He obtained an undergraduate degree in 1968 and earned his doctorate from the University of Nairobi in 1971 – the first PhD to be awarded by that university.

As a graduate student, Ochieng’ became a robust contributor who often ruffled feathers at the university with his provocative but thoughtful essays in academic forums.

While there are a handful of public historians in Kenya, Ochieng’s name is perhaps the easiest to remember among students of history because of his forthright engagement in debate at the university and numerous public forums.

His 1980s column “The Ochieng’ View” in the Sunday Nation, brought out the best of Ochieng’ as a mischievous debater who used his wit to get the public to debate issues.
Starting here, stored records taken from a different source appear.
(** What a byte written to a page in the TLB changes. *)
Record wrote (s : Mem) (addr b : Z) (s' : Mem) : Prop := {
  wr_ok : um_ok s';
  wr_space : currentSpace (vm s') = currentSpace (vm s);
  wr_byte : byte_at s' addr (b mod 256);
  wr_rest : ∀ addr' c, u32 addr' ≠ u32 addr → byte_at s addr' c → byte_at s' addr' c;
  wr_others : ∀ a w bs, (a, w) ≠ (currentSpace (vm s), page addr) → content (vm s) a w bs → content (vm s') a w bs;
  wr_writable : ∀ v, writable s v → writable s' v
}.

Lemma write_hit s addr b : um_ok s → writable s (page addr) → ∃ s',
  user_WriteMem addr 1 b s = Done (true, s') ∧ wrote s addr b s'.
Proof.
  intros Hok (p & x & Hh & Hro). pose proof Hok as [Hi Hregs]. pose proof (vi_machine _ _ Hi) as Hm.
  destruct (Translate_translates addr 1 true ltac:(auto) _ Hm) as (r & m1 & HT & Htr).
  destruct (hit_entry _ Hi _ _ _ Hh) as (j & -> & Hj & Hv & Hvp & Hown & Hfr & Hfrange).
  assert (∀ q y, hit (machine (vm s)) (page addr) q y → q = InTLB j ∧ y = x) as Huniq.
  { intros q y Hy. destruct (hit_entry _ Hi _ _ _ Hy) as (j' & -> & Hj' & Hv' & _ & Hown' & _).
    destruct (proj1 (vi_pages _ _ Hi _ _ _) Hown) as (e1 & He1 & _ & Hp1).
    destruct (proj1 (vi_pages _ _ Hi _ _ _) Hown') as (e2 & He2 & _ & Hp2).
    assert (physicalPage y = physicalPage x) as Hpp by congruence.
    assert (j' = j) as -> by (by apply (vi_tlb_once _ _ Hi _ _ _ _ Hj' Hj)). split; [done|congruence]. }
  assert (∃ pa, r = inr pa ∧ m1 = put_entry (InTLB j) (marked x true) (machine (vm s))) as (pa & -> & Hm1).
  { inversion Htr as [Ha|t' Ha Hp Hb|Ha Hno Hin|q y Ha Hy Hr Hw|q y Ha Hy Hr Hf|q y Ha Hy Hr Hf H0 H1]; subst.
    - by rewrite Z.mod_1_r in Ha.
    - destruct (vm_tlb _ Hi) as (t & Ht & Hpt). congruence.
    - by destruct (Hno _ _ Hh).
    - destruct (Huniq _ _ Hy) as [-> ->]. congruence.
    - destruct (Huniq _ _ Hy) as [-> ->]. lia.
    - destruct (Huniq _ _ Hy) as [-> ->]. by eexists. }
  unfold user_WriteMem, refer, bind, get. rewrite HT.
  destruct (WriteMem_translated big_endian (λ _, ret ()) addr 1 ltac:(auto) b _ _ _ Hm HT) as (mem & HW & _).
  unfold on_vm, on_machine. rewrite HW. eexists. split; [reflexivity|].
  destruct (user_write big_endian (λ _, ret ()) (vm s) addr 1 b _ Hi ltac:(auto) HW) as (Hi' & Hoth & bs' & Hc' & Hin & Hrest).
  cbn [bytes_le length] in *. change (bytes_le (Z.to_nat 1) b) with [b mod 256] in *.
  constructor; cbn [vm]; [|done| | |exact Hoth|].
  - constructor; cbn [vm]; [done|]. unfold regs_ok. cbn. subst m1.
    by destruct (put_entry_fields (InTLB j) (marked x true) (machine (vm s))) as (_ & -> & _).
  - exists bs'. split; [exact Hc'|]. specialize (Hin O _ eq_refl). by rewrite Nat.add_0_r in Hin.
  - intros addr' c Hne (bs & Hc & Hl). destruct (decide (page addr' = page addr)) as [Hp|Hp].
    + exists bs'. cbn [vm currentSpace with_machine] in *. rewrite Hp in *. split; [exact Hc'|].
      rewrite (Hrest bs); [done|exact Hc|]. unfold page, PageSize, SectorSize in *.
      pose proof (Z.div_mod (u32 addr) 128 ltac:(done)). pose proof (Z.div_mod (u32 addr') 128 ltac:(done)).
      pose proof (Z.mod_pos_bound (u32 addr) 128 ltac:(done)). pose proof (Z.mod_pos_bound (u32 addr') 128 ltac:(done)).
      cbn. lia.
    + exists bs. split; [|exact Hl]. apply Hoth; [|exact Hc]. intros [= Heq]. done.
  - intros v (q & z & Hz & Hrz). destruct (vm_tlb _ Hi) as (t & Ht & _).
    destruct (marked_still_hits _ t x j (page addr) v q z Hm Ht Hh Hz) as (z' & Hz' & Hrz').
    exists q, z'. split; [|congruence]. cbn [vm machine with_machine]. subst m1.
    inversion Hz' as [|t1 k e H1 H2 H3 H4 H5 H6]; subst; [cbn [put_entry] in *; rewrite Ht in *; done|].
    by eapply hit_tlb.
Qed.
For instance, three years ago, Ochieng’ would confess publicly that he occasionally goaded Prof Ali Mazrui into debate. However, after some time, Mazrui decided to ignore the provocations altogether. Ochieng’ will be missed as a cheeky but among the admirable public historians Kenya has ever produced.

By using the term “public historian”, I mean a professional historian who, besides being knowledgeable about his subject, will attempt to simplify the human past and bring it to life before the public eye for debate in the hope that such knowledge will generate debate to solve burning issues of the day.

Ochieng’ had that knack.

Now that he is gone, who will rub others the wrong way to get them to debate national and regional issues? Who will straighten some of the academic noisemakers, hecklers and cheerleaders and compel them to debate without calling names?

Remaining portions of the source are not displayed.